Thinking Squared

Reading Time: 3 minutes

In 1984, 20 years old Jerry White and two friends went camping in the Golan Heights in Israel. During hiking, White stepped on a landmine, which blew away his left leg and mangled his right. White spent next one year in recovery and rehabilitation in an Israeli hospital.

White struggled with anger and depression following the accident. During his recovery, a man who had also lost his leg in a minefield in Lebanon visited him in the hospital. He asked White to identify which leg he had lost. Due to the effectiveness of the man’s prosthetic leg, White could not do so. “What you have is a nose-bleed,” he told White, “you’ll get over it. The challenge is in your head and your heart, not your leg”. With help from peers and a support network, White gradually changed focus of his thoughts from anger to how he was in a unique situation to help others in similar situations. White co-founded the Landmine Survivors Network in 1995, an organization dedicated to helping landmine victims rebuild their lives.

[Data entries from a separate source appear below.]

(* ===== verification/Fault.v ===== *)
(** Starting the memory manager, page faults, and the choice of victims:
    [VMM::init], [VMM::handle_page_fault] and the page fault entry of
    [src/src/kernel/arch/x86/vmm.cc], and the part of [swap.cc] that drives
    the page replacement manager.

    [vmm_init] goes up to the loading of the directory; the allocators that
    [VMM::init] starts afterwards are the state [K].  The page replacement
    manager shares the kernel memory of the memory manager: [pager] is the two
    of them, and [on_repl] runs an operation of the first on the memory of the
    second. *)

From Stdlib Require Import ZArith Lia.
From stdpp Require Import base list gmap option.
From coqutil Require Import Datatypes.RecordSetters.
From S2P Require Import Prelude Memory KAlloc PageReplacement Mm Vmm Swap Paging Cow.
Import TriangleBracketNotations.

Record pager (K : Type) := mk_pager { pmm : mm K; prepl : repl K }.
Arguments mk_pager {K}.
Arguments pmm {K}.
Arguments prepl {K}.

Section Fault.
Context {K : Type} `{KAlloc K} `{SlabCaches K}.
Variable fuel : nat.
Variables file_read file_write file_activate file_deactivate : Z.

(** ** The memory manager at boot *)

Definition identity_pages : Z := 0x400000 / FRAME_SIZE.
Definition heap_pages : Z := (KERN_HEAP_LIM - KERN_HEAP) / FRAME_SIZE.

Definition map_identity (s : mm K) : outcome (mm K) :=
  ofor identity_pages (fun i s =>
    let* (_, s) := map_page fuel file_write s (kernel_directory s) (i * FRAME_SIZE) (i * FRAME_SIZE) (Z.lor PG_PRESENT PG_WRITE) in
    Done s) s.

Definition map_heap (s : mm K) : outcome (mm K) :=
  ofor heap_pages (fun i s =>
    let* (frame, s) := alloc_frame fuel file_write s in
    if negb (frame =? 0) then
      let* (_, s) := map_page fuel file_write s (kernel_directory s) (KERN_HEAP + i * FRAME_SIZE) frame (Z.lor PG_PRESENT PG_WRITE) in
      Done s
    else Done s) s.

Definition vmm_init (s : mm K) : outcome (mm K) :=
  let s := s <| frame_bitmap ::= init_bitmap |> <| frame_count := MAX_FRAMES |>
             <| frames_used := PHYS_MEM_START / FRAME_SIZE |> in
  let* (kd, s) := create_page_directory fuel file_write s in
  let s := s <| kernel_directory := kd |> in
  let* s := map_identity s in
  let* s := map_heap s in
  Done (switch_page_directory (s <| current_directory := kernel_directory s |>) (kernel_directory s)).

(** [get_page_frame] *)
Definition get_page_frame (s : mm K) : outcome (Z * mm K) := alloc_frame fuel file_write s.

(** ** Page faults *)

(** The first attempt: the page has a swap entry. *)
Definition fault_swapped (s : mm K) (page_addr : Z) : outcome (option (mm K) * mm K) :=
  let* swap_entry := get_swap_entry fuel s (current_directory s) page_addr in
  if negb (swap_entry =? 0) then
    let* (r, s) := swap_in_page fuel file_read file_write s page_addr swap_entry in
    if r =? 0 then
      let* s := remove_swapped_page fuel s (current_directory s) page_addr in
      let* s := update_page_access fuel s page_addr in
      Done (Some s, s)
    else Done (None, s)
  else Done (None, s).

(** The second: the page is shared for writing. *)
Definition fault_cow (s : mm K) (fault_addr page_addr error_code : Z) : outcome (option (mm K) * mm K) :=
  if (USER_OFFSET <=? fault_addr) && (fault_addr <? USER_STACK) then
    let* (r, s) := cow_handle_page_fault fuel file_write s fault_addr error_code in
    if r =? 0 then
      let* s := update_page_access fuel s page_addr in
      Done (Some s, s)
    else Done (None, s)
  else Done (None, s).

(** The third: a page of the kernel heap, on demand. *)
Definition fault_heap (s : mm K) (fault_addr page_addr : Z) : outcome (Z * mm K) :=
  if (KERN_HEAP <=? fault_addr) && (fault_addr <? KERN_HEAP_LIM) then
    let* (frame, s) := alloc_frame fuel file_write s in
    if frame =? 0 then Done (-1, s)
    else
      let* (r, s) := map_page fuel file_write s (current_directory s) page_addr frame (Z.lor PG_PRESENT PG_WRITE) in
      if negb (r =? 0) then Done (-1, free_frame s frame)
      else let* s := add_to_lru s page_addr in Done (0, s)
  else Done (-1, s).

Definition handle_page_fault (s : mm K) (fault_addr error_code : Z) : outcome (Z * mm K) :=
  let page_addr := Z.land fault_addr 0xFFFFF000 in
  let* (r, s) := fault_swapped s page_addr in
  match r with
  | Some s => Done (0, s)
  | None =>
    let* (r, s) := fault_cow s fault_addr page_addr error_code in
    match r with
    | Some s => Done (0, s)
    | None => fault_heap s fault_addr page_addr
    end
  end.

(** [page_fault_handler]: an unhandled fault stops the machine. *)
Definition page_fault_handler (s : mm K) (cr2 err_code : Z) : outcome (mm K) :=
  let* (result, s) := handle_page_fault s cr2 err_code in
  if negb (result =? 0) then OutOfFuel else Done s.

(** ** The swap manager and page replacement *)

Definition on_repl {A} (x : pager K) (op : repl K → outcome (A * repl K)) : outcome (A * pager K) :=
  let* (a, r) := op ((prepl x) <| rkal := kal (pmm x) |>) in
  Done (a, mk_pager ((pmm x) <| kal := rkal r |>) r).

Definition swap_init (x : pager K) : pager K :=
  mk_pager ((pmm x) <| swapm := zero_swap |>) (pr_init (prepl x)).

Definition set_replacement_algorithm (x : pager K) (algorithm : Z) : outcome (pager K) :=
  if algorithm <? PR_ALGORITHM_COUNT then
    let* (_, x) := on_repl x (fun r => let* r := set_algorithm fuel r algorithm in Done (tt, r)) in Done x
  else Done x.

Definition get_replacement_algorithm (x : pager K) : Z := algorithm_index (current_algorithm (prepl x)).

(** The part of [tune_replacement_performance] that follows the pressure. *)
Definition tune_pressure (x : pager K) (pressure : Z) (st : replacement_stats) : outcome (pager K) :=
  if MEMORY_PRESSURE_HIGH <=? pressure then
    if total_replacements st / 2 <? dirty_writebacks st then set_replacement_algorithm x 3
    else if get_replacement_algorithm x =? 1 then set_replacement_algorithm x 2 else Done x
  else if pressure <=? MEMORY_PRESSURE_LOW then
    if negb (get_replacement_algorithm x =? 0) then set_replacement_algorithm x 0 else Done x
  else Done x.

(** The part that follows the hit rate. *)
Definition tune_hits (x : pager K) (st : replacement_stats) : outcome (pager K) :=
  let total := u32 (hits st + misses st) in
  if 1000 <? total then
    let hit_rate := u32 (hits st * 100) / total in
    if hit_rate <? 70 then
      if get_replacement_algorithm x =? 0 then set_replacement_algorithm x 3 else Done x
    else if 90 <? hit_rate then
      if get_replacement_algorithm x =? 3 then set_replacement_algorithm x 0 else Done x
    else Done x
  else Done x.

Definition tune_replacement_performance (depth : nat) (x : pager K) : outcome (pager K) :=
  let* pressure := check_memory_pressure depth (pmm x) in
  let st := get_replacement_stats (prepl x) in
  let* x := tune_pressure x pressure st in
  tune_hits x st.

(** A descriptor for the victim of the older list. *)
Definition describe_victim (s : mm K) (lru_victim desc : Z) : mm K :=
  let s := mstore s (desc + pg_vaddr) (mload s (lru_victim + lru_vaddr)) in
  let s := mstore s (desc + pg_paddr) (get_physical_addr s (current_directory s) (mload s (lru_victim + lru_vaddr))) in
  let s := mstore s (desc + pg_flags) (mload s (lru_victim + lru_flags)) in
  let s := mstore s (desc + pg_count) 1 in
  let s := s <| kal := with_mem (kal s) (store64 (kmem (kal s)) (desc + pg_last) (mload s (lru_victim + lru_time))) |> in
  let s := s <| kal := with_mem (kal s) (store64 (kmem (kal s)) (desc + pg_created) (mload s (lru_victim + lru_time))) |> in
  let s := mstore s (desc + pg_pid) 0 in
  let s := mstore s (desc + pg_prev) 0 in
  mstore s (desc + pg_next) 0.

Definition get_optimal_victim_page (x : pager K) : outcome (Z * pager K) :=
  let* (victim, x) := on_repl x (PageReplacement.find_victim_page fuel) in
  if negb (victim =? 0) then Done (victim, x)
  else
    let* lru_victim := Swap.find_victim_page fuel (pmm x) in
    if negb (lru_victim =? 0) then
      let* (desc, s) := mm_alloc (pmm x) sizeof_page_descriptor in
      let s := if negb (desc =? 0) then describe_victim s lru_victim desc else s in
      Done (desc, mk_pager s (prepl x))
    else Done (0, x).

(** The C interface. *)
Definition swapon (s : mm K) (path flags : Z) : outcome (Z * mm K) :=
  add_swap_device fuel file_read file_write file_activate file_deactivate s path SWAP_TYPE_FILE flags.
Definition swapoff (s : mm K) (path : Z) : outcome (Z * mm K) := remove_swap_device fuel file_deactivate s path.
Definition get_memory_pressure (depth : nat) (s : mm K) : outcome Z := check_memory_pressure depth s.
Definition trigger_page_reclaim (s : mm K) (pages : Z) : outcome (Z * mm K) := reclaim_pages fuel file_write s pages.
Definition try_reclaim_memory (s : mm K) (pages_needed : Z) : outcome (Z * mm K) := reclaim_pages fuel file_write s pages_needed.

End Fault.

He reframed his suffering as a unique opportunity to advocate for the removal of landmines and support for survivors. For his work, White received the Nobel peace prize in 1997, just 13 years after that fateful day in Golan Heights.

Pain and suffering are as much part of being human as love and compassion. But how we interpret and think about the unfortunate events in our lives can cause the suffering to multiply and last for much longer than the actual event.

Consider another example – It’s Sunday night and you are watching a funny movie with your family after dinner. Everyone is laughing and the air is light with happiness. But then you start thinking about the job you intensely hate that you will need to go to in the morning. Suddenly your reality shifts even though you are all in the exact same physical environment experiencing exact same event (the fun movie with family). While others are happily enjoying the evening, you became stressed and unhappy with just one thought. That’s the power of a thought.

We live in our world of thought and our perception of reality is created from the inside out through our own thinking. The root cause of our suffering is our own thinking… I am not saying that this is all in our head and that it isn’t real. Our perception of reality is very real. We will feel what we think and our feelings are real. That is completely undeniable. However, our thinking will look like an inevitable, unchangeable reality to us until we begin seeing how our reality is created. If we know that we can only ever feel what we are thinking, then we know that we can change our feelings by changing our thinking.

Thus, we can change our experience of life by knowing that it comes from our own thinking.

Joseph Nguyen in his book Don’t Believe Everything You Think

To change our thoughts, we have to learn to think about thinking, i.e., thinking2 requires us to get out of our head and be a dispassionate observer of our own thoughts. You watch each thought as it forms, and once fully formed, you examine it with curiosity, but no judgement. And you assess how that particular thought is impacting your reality.

It seems improbable, but we are often one thought away from transforming our experience of life. The moment we can observe our own thinking and stop it in its tracks if it’s not serving us, our happiness begins. The interpretation that you assign to everything that is happening around you is up to you, if you can master thinking about thinking.